I think I used to consider myself a blogger.  Not a particularly good one, mind you, but still someone who blogged on a regular basis about topics that were marginally related (though not always).

These days, I feel like I'm a person who has a blog.  Much like an untended garden, it's withered in places and grown wild in others.  I don't know if blogging has simply given way to Twitter and Tumblr and Facebook (none of which I'm good at either) or if I've been saving my words for my writing projects.  Every word I put down here is a word I'm not putting in a book, and that's something I think every writer has to contend with.  

These last few months have been exhausting.  There's been some heartache, some joy.  I took up sculpting and typing on antique typewriters that remind me what I smelled like when I was a smoker.  I lost my aunt Debbie—an amazing woman who demonstrated the kind of influence a truly passionate teacher can have on her students—but I gained some clarity about my own life and what I want from it.

I continue to be astounded at just how much support The Five Stages of Andrew Brawley is getting, both from my agent, editor, and every single brilliant person at Simon Pulse, but also from people I don't yet know.  It's still months from release, and is only just beginning to make its way into the hands of early reviewers, but the response has been humbling.  I felt, even when I wasn't sure it would ever be published, that it was a special book.  I can't say I believe in God, but I do feel like this story came from someplace greater than me, and while every writer hopes for great sales, my honest hope is that Five Stages finds readers who need to read it the way I needed to write it.

At the same time, I've struggled since selling Five Stages to write something else.  When I was still
looking for a new agent to represent it, I wrote two books I thought would be more "commercial."  Then I sold it, and that renewed my faith in myself. It gave me permission to write the kinds of books I wanted to write, which sounds easier than it is.  I found myself comparing everything I wrote to Five Stages.  Honestly, it's been difficult to write something I felt was worthy of being a successor to Five Stages.  Maybe that's a good problem to have. That's what I tell myself.

The problem with Five Stages is that it's so emotionally honest.
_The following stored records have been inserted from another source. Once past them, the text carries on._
(* ===== verification/TransportGaps.v ===== *)
(** * Where the transport departs from what it means to do

    The theorems of this file are about whole handlers and timers that do not do
    what the comments around them say. *)

From S2P Require Import Prelude Float Buffer Crypto Hash Token Identity Msgpack Packet Counters Ifac PacketCache LinkTable AnnounceTable.
From S2P Require Import AnnounceLimits PathTable Destination Links PathRequests Tunnels Resource ResourceOut ResourceIn ResourceManager Requests.
From S2P Require Import Exchange ResourceTransfer RequestExchange IfaceControl Ifaces Storage Blackholes Inbound Handler Transport Persist Loop Api Tables TransportSafety TransportRouting.

(** ** What leaves on a broadcast that is no announce *)
Definition spares (except : option AddressHash) (i : LocalInterface) : bool := negb (bool_decide (except = Some (if_address i))).

Lemma rewritten_type delta t p : packet_type (header (rewritten delta t p)) = packet_type (header p).
Proof. unfold rewritten. by destruct (_ && _), t. Qed.

Lemma outbound_type b m i p : packet_type (header (outbound_packet b m i p)) = packet_type (header p).
Proof. unfold outbound_packet. destruct (_ && _); [apply rewritten_type|done]. Qed.

Lemma broadcast_loop now b except p m l : is_announce p = false ->
  exists out, send_loop now b (mkTxMessage (TxBroadcast except) p) l m = Some (m, l, out) /\
    out.*1 = if_address <$> List.filter (fun i => spares except i && negb (if_stopped i)) l /\
    Forall (fun x => packet_type (header (tx_packet x.2)) = packet_type (header p)) out.
Proof.
  intros Hp. induction l as [|i l (out & E & Ho & Ht)]; [by exists []|]. cbn [send_loop].
  assert (should_send (mkTxMessage (TxBroadcast except) p) m i = spares except i) as Es.
  { unfold should_send. cbn [tx_type tx_packet]. rewrite Hp, andb_false_r. unfold spares. destruct except as [a|]; [|by rewrite bool_decide_false].
    f_equal. apply bool_decide_ext. naive_solver. }
  unfold send_one at 1. rewrite Es. cbn [tx_packet]. rewrite Hp. cbn [andb List.filter]. destruct (spares except i && negb (if_stopped i)); cbn [mbind option_bind].
  - rewrite E. eexists. split; [reflexivity|]. split; [cbn; by rewrite Ho|]. constructor; [apply outbound_type|done].
  - rewrite E. cbn. by exists out.
Qed.

Lemma broadcast_out now except p m : is_announce p = false ->
  exists out, Ifaces.send now (mkTxMessage (TxBroadcast except) p) m = Some (m, out) /\
    out.*1 = if_address <$> List.filter (fun i => spares except i && negb (if_stopped i)) (ifaces m) /\
    Forall (fun x => packet_type (header (tx_packet x.2)) = packet_type (header p)) out.
Proof.
  intros Hp. unfold Ifaces.send.
  match goal with |- context [send_loop now ?b _ _ _] => destruct (broadcast_loop now b except p m (ifaces m) Hp) as (out & -> & Ho & Ht) end.
  exists out. split; [|done]. cbn. by destruct m.
Qed.

(** The interfaces that run, and those that were handed a packet. *)
Definition running (m : InterfaceManager) : list AddressHash := if_address <$> List.filter (fun i => negb (if_stopped i)) (ifaces m).
Definition sent_to (out : list Output) : list AddressHash := omap (fun o => match o with OSent i _ => Some i | _ => None end) out.
Definition all_but (o : AddressHash) (l : list AddressHash) : list AddressHash := List.filter (fun a => negb (bool_decide (a = o))) l.

Lemma all_but_running o m : if_address <$> List.filter (fun i => spares (Some o) i && negb (if_stopped i)) (ifaces m) = all_but o (running m).
Proof.
  unfold running, all_but. induction (ifaces m) as [|i l IH]; [done|]. cbn. destruct (if_stopped i); cbn; [by rewrite andb_false_r|].
  rewrite andb_true_r. unfold spares at 1. rewrite (bool_decide_ext (Some o = Some (if_address i)) (if_address i = o)) by naive_solver.
  destruct (bool_decide (if_address i = o)); cbn; [done|by rewrite IH].
Qed.

Lemma sent_to_app a b : sent_to (a ++ b) = sent_to a ++ sent_to b.
Proof. apply omap_app. Qed.

Lemma sent_to_sent (out : list (AddressHash * TxMessage)) : sent_to ((fun x => OSent x.1 x.2) <$> out) = out.*1.
Proof. induction out as [|x out IH]; [done|]. unfold sent_to in *. cbn. by f_equal. Qed.

Lemma running_stats a f m : running (with_stats a f m) = running m.
Proof.
  unfold running, with_stats, update_iface. destruct m as [c l ct d t]. cbn. induction l as [|i l IH]; [done|]. cbn.
  destruct (has_address a i); cbn; destruct (if_stopped i); cbn; by rewrite ?IH.
Qed.

Lemma running_control a f m : running (control_op a f m) = running m.
Proof. unfold control_op, with_control. by destruct (controls m !! a). Qed.

Section Gaps.
Context {S : Type} `{!Storage S}.
Context `{sha : Sha256} `{kdf : Hkdf} `{dh : X25519} `{cbc : CbcCipher} `{mac : HmacSha256}.
Context `{sg : Signing} `{vf : !Verifying} `{ed : !Ed25519} `{edk : !Ed25519Keys}.
Context `{rm : Rmp} `{rd : RmpDecode} `{rc : RmpCursor} `{rs : RmpStr} `{bz : Bz2} `{rv : Manager.Rmpv} `{cd : RmpvCodec}.

(** ** Path requests *)
Lemma request_path_sends dest except tag env n (h : Handler S) :
  exists n' h' out, request_path dest (Some except) tag env n h = Some (tt, n', h', out) /\
    sent_to out = all_but except (running (th_iface_manager h)) /\ th_iface_manager h' = th_iface_manager h.
Proof.
  assert (exists p n1 h1, generate_request dest tag env n h = Some (p, n1, h1, []) /\ th_iface_manager h1 = th_iface_manager h /\
    header p = mkHeader Open false Type1 Broadcast Plain Data 0) as (p & n1 & h1 & Eg & Em & Eh).
  { unfold generate_request. destruct tag as [t|].
    - eexists _, _, _. split; [eapply (run_bind _ _ _ _ _ _ _ _ []); [reflexivity|]; eapply (run_bind _ _ _ _ _ _ _ _ []); [reflexivity|apply run_with_field]|done].
    - eexists _, _, _. split; [eapply (run_bind _ _ _ _ _ _ _ _ []); [reflexivity|]; eapply (run_bind _ _ _ _ _ _ _ _ []);
        [eapply (run_bind _ _ _ _ _ _ _ _ []); reflexivity|apply run_with_field]|done]. }
  destruct (broadcast_out (e_now env) (Some except) p (th_iface_manager h1)) as (out & Es & Eo & _); [unfold is_announce; by rewrite Eh|].
  eexists n1, _, _. split; [|split].
  - unfold request_path. eapply (run_bind _ _ _ _ _ _ _ _ []); [exact Eg|]. unfold send. eapply (run_bind _ _ _ _ _ _ _ _ []); [reflexivity|].
    cbn [tx_packet]. rewrite Eh. cbn [hops]. eapply (run_bind _ _ _ _ _ _ _ _ []); [reflexivity|].
    assert (note_unlocked_link_outbound None (e_mono env) p h1 = h1) as -> by (unfold note_unlocked_link_outbound; by rewrite Eh).
    eapply (run_bind _ _ _ _ _ _ _ _ []); [apply run_with_field|]. eapply (run_bind _ _ _ _ _ _ _ _ []); [reflexivity|]. cbn [th_iface_manager set_packet_cache].
    rewrite Es. eapply (run_bind _ _ _ _ _ _ _ _ []); [reflexivity|]. cbv beta iota. eapply (run_bind _ _ _ _ _ _ _ _ []); reflexivity.
  - rewrite !app_nil_l, sent_to_sent, Eo, Em. apply all_but_running.
  - exact Em.
Qed.

Lemma forward_sends dest tag other env n (h : Handler S) :
  exists n' h' out, forward_path_request dest tag other env n h = Some (tt, n', h', out) /\
    sent_to out = all_but other (running (th_iface_manager h)) /\ running (th_iface_manager h') = running (th_iface_manager h).
Proof.
  destruct (request_path_sends dest other tag env n (set_iface_manager (Manager_sent_path_request other (e_now env) (th_iface_manager h)) h))
    as (n' & h' & out & E & Es & Em). cbn [th_iface_manager set_iface_manager] in Es, Em. unfold Manager_sent_path_request in Es, Em.
  exists n', h', ([] ++ ([] ++ out)). split; [|by rewrite Em, !app_nil_l, Es, !running_stats, !running_control].
  unfold forward_path_request. eapply run_bind; [reflexivity|]. eapply run_bind; [apply run_with_field|exact E].
Qed.
(** * piwheels: a shallow embedding of the database layer, the build slave
      and the index scribe, with the properties stated for them.

    Layout: the embedded program first (modules [Db], [Slave], [Scribe]),
    then the lemmas about it.

    - [Db] follows [piwheels/db.py] (class [PiWheelsDatabase]).
    - [Slave] follows [piwheels/slave/__init__.py] (class [PiWheelsSlave]).
    - [Scribe] covers the index scribe, whose implementation is not among
      the sources; it is modelled from the specification. *)

From Stdlib Require Import ZArith List String Ascii Bool Lia Sorted Permutation.
From Stdlib Require QArith.
From Stdlib Require Import DecimalString DecimalFacts DecimalPos DecimalN DecimalZ.
From Stdlib.Strings Require Import Byte.
From stdpp Require Import base option list gmap strings.
Import ListNotations.

(* ===================================================================== *)
(** * Python-level results *)
(* ===================================================================== *)

(** The exception classes that the embedded code can raise. *)
Inductive exn : Type :=
| AssertionError (msg : string)
| TypeError
| ValueError
| KeyError (key : string)
| IndexError
| AttributeError
| OSError
| OverflowError
| KeyboardInterrupt
| ZMQError
| IntegrityError
| ProgrammingError.

(** A call either returns a value or raises. *)
Inductive result (A : Type) : Type :=
| Ok (a : A)
| Raise (e : exn).
Arguments Ok {A} a.
Arguments Raise {A} e.

(** Sequencing: an exception ends the computation ([x ← r; k] and [r;; k]
    below are stdpp's notations for it). *)
#[export] Instance result_ret : MRet result := fun A a => Ok a.

#[export] Instance result_bind : MBind result := fun A B k r =>
  match r with
  | Ok a => k a
  | Raise e => Raise e
  end.

(** [assert cond, msg] *)
Definition assert (cond : bool) (msg : string) : result unit :=
  if cond then Ok tt else Raise (AssertionError msg).

(* ===================================================================== *)
(** * piwheels/db.py *)
(* ===================================================================== *)

Module Db.

(** SQL values of a column whose type the sources do not fix. *)
Inductive sqlval : Type :=
| SqlNull
| SqlBool (b : bool)
| SqlInt (z : Z)
| SqlText (s : string).

(** Rows of table [packages]: [add_new_package] inserts the pair
    [(package, attempted)]. *)
Module Packages.
Record row := { package : string; attempted : bool }.
End Packages.

(** Rows of table [builds], with the columns the queries of the class name.
    [status] is SQL's three-valued boolean: [None] is NULL. *)
Module Builds.
Record row := {
  build_timestamp : Z;
  package : string;
  status : option bool;
  build_time : Z;
  filesize : Z
}.
End Builds.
My characters aren't me, but they're all me.  I'm not even sure that makes sense.  All I know is that when I was writing Five Stages, I had nothing to lose, so I left my heart on the page.  And the thing about that is that you have to keep doing it.  You have to rip out your heart with each new manuscript, and leave no part of you hidden.
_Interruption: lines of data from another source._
Lemma localRank_below_localSize_witness :
  0 <= localRank 4 (hostnames sample_env) <= 4
  /\ localRank 4 (hostnames sample_env)
     < localSize 4 6 (hostnames sample_env)
  /\ localSize 4 6 (hostnames sample_env) <= 6.
Proof.
  apply (localRank_below_localSize 4 6 (hostnames sample_env)). lia.
Defined.

Lemma localRank_increasing_on_node_witness :
  localRank 2 (hostnames sample_env) < localRank 4 (hostnames sample_env)
  /\ localSize 2 6 (hostnames sample_env)
     = localSize 4 6 (hostnames sample_env).
Proof.
  apply (localRank_increasing_on_node 2 4 6 (hostnames sample_env));
    [lia | reflexivity].
Defined.

End LocalRankFacts.

(** ** Device configuration: device, threads, cache directory, aborts *)

Section DeviceConfigFacts.
Import Platform String.
Local Open Scope string_scope.
Variable compareSetting : String.string -> String.string -> bool.
Variable getSetting : String.string -> Z.
Variable getDeviceCount : String.string -> Z.
Variable stoi : String.string -> Z.
Variable stoi_throws : String.string -> bool.
Variable HIPBONE_DIR : String.string.

Abbreviation choose_device := (Platform.choose_device getSetting getDeviceCount).
Abbreviation device_mode :=
  (Platform.device_mode compareSetting getSetting getDeviceCount).
Abbreviation base_mode := (Platform.base_mode compareSetting).
Abbreviation choose_threads := (Platform.choose_threads stoi).
Abbreviation choose_cache_dir := (Platform.choose_cache_dir HIPBONE_DIR).
Abbreviation threads_throw := (Platform.threads_throw stoi_throws).
Abbreviation DeviceConfig :=
  (Platform.DeviceConfig compareSetting getSetting getDeviceCount stoi
     stoi_throws HIPBONE_DIR).

Implicit Types (hostname mode : String.string).

(** X3. On a run of more than one rank with at least one device on the
    node, the device chosen for a local rank >= 0 is a valid device number,
    0 <= device_id < deviceCount: the local rank itself, without a
    warning, when it is below the device count, and the local rank modulo
    the device count, with one warning, otherwise.  With no device counted
    (deviceCount <= 0) the local rank is taken as it is and nothing is
    divided; with one rank the DEVICE NUMBER setting is taken. *)
Theorem choose_device_in_range (rank size lRank : Z) hostname mode :
  0 <= lRank ->
  let deviceCount := getDeviceCount mode in
  let chosen := choose_device rank size lRank hostname mode in
  (size <> 1 -> 0 < deviceCount ->
     0 <= fst chosen < deviceCount
     /\ (lRank < deviceCount -> chosen = (lRank, []))
     /\ (deviceCount <= lRank ->
         fst chosen = lRank mod deviceCount
         /\ List.length (snd chosen) = 1%nat))
  /\ (size <> 1 -> deviceCount <= 0 -> chosen = (lRank, []))
  /\ (size = 1 -> chosen = (getSetting "DEVICE NUMBER", [])).
Proof.
  intros HL; cbv zeta. unfold Platform.choose_device.
  repeat match goal with |- _ /\ _ => split end.
  - intros Hs Hd. destruct (Z.eqb_spec size 1); [contradiction|].
    destruct (Z.gtb_spec (getDeviceCount mode) 0); [|lia].
    destruct (Z.geb_spec lRank (getDeviceCount mode)); cbn [andb fst snd].
    + rewrite Z.rem_mod_nonneg by lia.
      pose proof (Z.mod_pos_bound lRank (getDeviceCount mode) Hd).
      repeat split; try lia.
    + repeat split; try lia.
  - intros Hs Hd. destruct (Z.eqb_spec size 1); [contradiction|].
    destruct (Z.gtb_spec (getDeviceCount mode) 0); [lia|]. reflexivity.
  - intros ->. reflexivity.
Qed.

(** X4. On a node with at least as many devices as ranks, two ranks of
    the node get different devices, each its local rank, and neither is
    warned: the numbering by local rank gives every rank a device of its
    own. *)
Theorem ranks_of_a_node_get_distinct_devices (rank1 rank2 size : Z)
    (hs : list String.string) mode :
  0 <= rank1 < rank2 -> rank2 < size -> size <> 1 ->
  hostname_of rank1 hs = hostname_of rank2 hs ->
  localSize rank1 size hs <= getDeviceCount mode ->
  let chosen1 := choose_device rank1 size (localRank rank1 hs)
                   (hostname_of rank1 hs) mode in
  let chosen2 := choose_device rank2 size (localRank rank2 hs)
                   (hostname_of rank2 hs) mode in
  fst chosen1 <> fst chosen2
  /\ chosen1 = (localRank rank1 hs, [])
  /\ chosen2 = (localRank rank2 hs, []).
Proof.
  intros H1 H2 Hs Hh Hd; cbv zeta.
  destruct (localRank_split rank1 rank2 hs H1 Hh) as (between & Hb & E2).
  destruct (localSize_split rank1 size hs ltac:(lia))
    as (later1 & Hl1 & Es1 & Hk1).
  destruct (localSize_split rank2 size hs ltac:(lia))
    as (later2 & Hl2 & Es2 & Hk2).
  assert (Hsame : localSize rank1 size hs = localSize rank2 size hs)
    by (unfold localSize; now rewrite Hh).
  unfold Platform.choose_device.
  destruct (Z.eqb_spec size 1); [contradiction|].
  destruct (Z.geb_spec (localRank rank1 hs) (getDeviceCount mode)); [lia|].
  destruct (Z.geb_spec (localRank rank2 hs) (getDeviceCount mode)); [lia|].
  rewrite !andb_false_r. cbn [fst]. repeat split. lia.
Qed.

Lemma string_append_assoc (a b c : string) : (a ++ b) ++ c = a ++ b ++ c.
Proof. induction a as [|x a IH]; simpl; [reflexivity | now rewrite IH]. Qed.

Lemma string_length_zero (d : string) :
  Nat.eqb (String.length d) 0 = true <-> d = "".
Proof. destruct d; simpl; split; congruence. Qed.

Lemma pop_back_brace (body : string) : pop_back (body ++ "}") = body.
Proof.
  induction body as [|x body IH]; [reflexivity|].
  cbn [append pop_back]. rewrite IH.
  destruct (body ++ "}") eqn:E; [destruct body; discriminate | reflexivity].
Qed.

(** X5. With OMP_NUM_THREADS unset or empty, a rank 0 <= rank < size gets
    max(NcoresPerNode / localSize, 1) threads, at least one (localSize >= 1,
    so the division is defined).  If the node has at least as many cores as
    ranks, the ranks' threads fit its cores and no warning is issued;
    otherwise each rank gets one thread and the oversubscription warning is
    issued. *)
Theorem default_threads_fit_the_node (rank size NcoresPerNode : Z)
    (hs : list string) hostname (ompEnvVar : option string) :
  0 <= rank < size ->
  ompEnvVar = None \/ ompEnvVar = Some "" ->
  let lSize := localSize rank size hs in
  let Nthreads := choose_threads NcoresPerNode lSize ompEnvVar in
  1 <= lSize
  /\ 1 <= Nthreads
  /\ Nthreads = Z.max (Z.quot NcoresPerNode lSize) 1
  /\ (lSize <= NcoresPerNode ->
      Nthreads * lSize <= NcoresPerNode
      /\ threads_warning rank Nthreads lSize NcoresPerNode hostname = [])
  /\ (NcoresPerNode < lSize ->
      Nthreads = 1
      /\ threads_warning rank Nthreads lSize NcoresPerNode hostname
         = [cpu_warning rank hostname]).
Proof.
  intros Hr Henv; cbv zeta.
  destruct (localSize_split rank size hs Hr) as (later & Hl & Es & Hk).
  set (lSize := localSize rank size hs) in *.
  assert (HL : 1 <= lSize) by lia.
  assert (E : choose_threads NcoresPerNode lSize ompEnvVar
              = Z.max (Z.quot NcoresPerNode lSize) 1).
  { destruct Henv as [-> | ->]; reflexivity. }
  rewrite E. unfold threads_warning.
  repeat match goal with |- _ /\ _ => split end; try lia.
  - intros Hfit. rewrite Z.quot_div_nonneg by lia.
    assert (1 <= NcoresPerNode / lSize)
      by (apply Z.div_le_lower_bound; lia).
    pose proof (Z.mul_div_le NcoresPerNode lSize ltac:(lia)).
    rewrite Z.max_l by lia.
    split; [lia|].
    destruct (Z.gtb_spec (NcoresPerNode / lSize * lSize) NcoresPerNode);
      [lia | reflexivity].
  - intros Hless.
    assert (Hq : Z.quot NcoresPerNode lSize <= 0).
    { destruct (Z.le_gt_cases 0 NcoresPerNode).
      - rewrite Z.quot_small by lia. lia.
      - apply Z.quot_le_upper_bound; lia. }
    rewrite Z.max_r by lia. split; [reflexivity|].
    destruct (Z.gtb_spec (1 * lSize) NcoresPerNode); [reflexivity | lia].
Qed.

(** X6. The directory given to the kernel cache is never the empty
    string: it is HIPBONE_CACHE_DIR when that is set and not empty, and
    HIPBONE_DIR/.occa when it is unset or empty. *)
Theorem cache_dir_never_empty (cacheEnvVar : option string) :
  choose_cache_dir cacheEnvVar <> ""
  /\ (forall dir, cacheEnvVar = Some dir -> dir <> "" ->
        choose_cache_dir cacheEnvVar = dir)
  /\ (cacheEnvVar = None \/ cacheEnvVar = Some "" ->
      choose_cache_dir cacheEnvVar = HIPBONE_DIR ++ "/.occa").
Proof.
  assert (Hne : HIPBONE_DIR ++ "/.occa" <> "")
    by (destruct HIPBONE_DIR; discriminate).
  repeat match goal with |- _ /\ _ => split end.
  - destruct cacheEnvVar as [[|c d]|]; simpl; [exact Hne | discriminate |
      exact Hne].
  - intros dir -> Hd. destruct dir; [contradiction | reflexivity].
  - intros [-> | ->]; reflexivity.
Qed.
I never saw her teach, but I saw her students cry, and I think that's how my Aunt Debbie taught.  With everything she had.  She wasn't just an example for her students, she was an example for us all.

I don't know if writing this means I'm a blogger again or if I'm just a writer who sucks at occasionally blogging.   Maybe I've finally learned how to leave it all on the page, and that's left me nothing for here.  Maybe I should stop drinking coffee before it warps my brain.  Nah, it's probably too late for that.

I can't promise I'll be blogging more often—it's the summer and I'm working on two manuscripts, and a project I hope I'll get to announce very soon—but there are a lot of things happening that I can't wait to share.  Things that aren't typewriters or sculptures or how much I love taking bubble baths when I'm trying to write the first draft of a book.  Cool things, comic things, collaborative things.  Lots of things.  


And if you don't find me here, I'll always be in the pages of my books.

2 comments:

  1. Oh man. Every word blogged is not a word written in a manuscript. That's a tough way to look at it, but so true.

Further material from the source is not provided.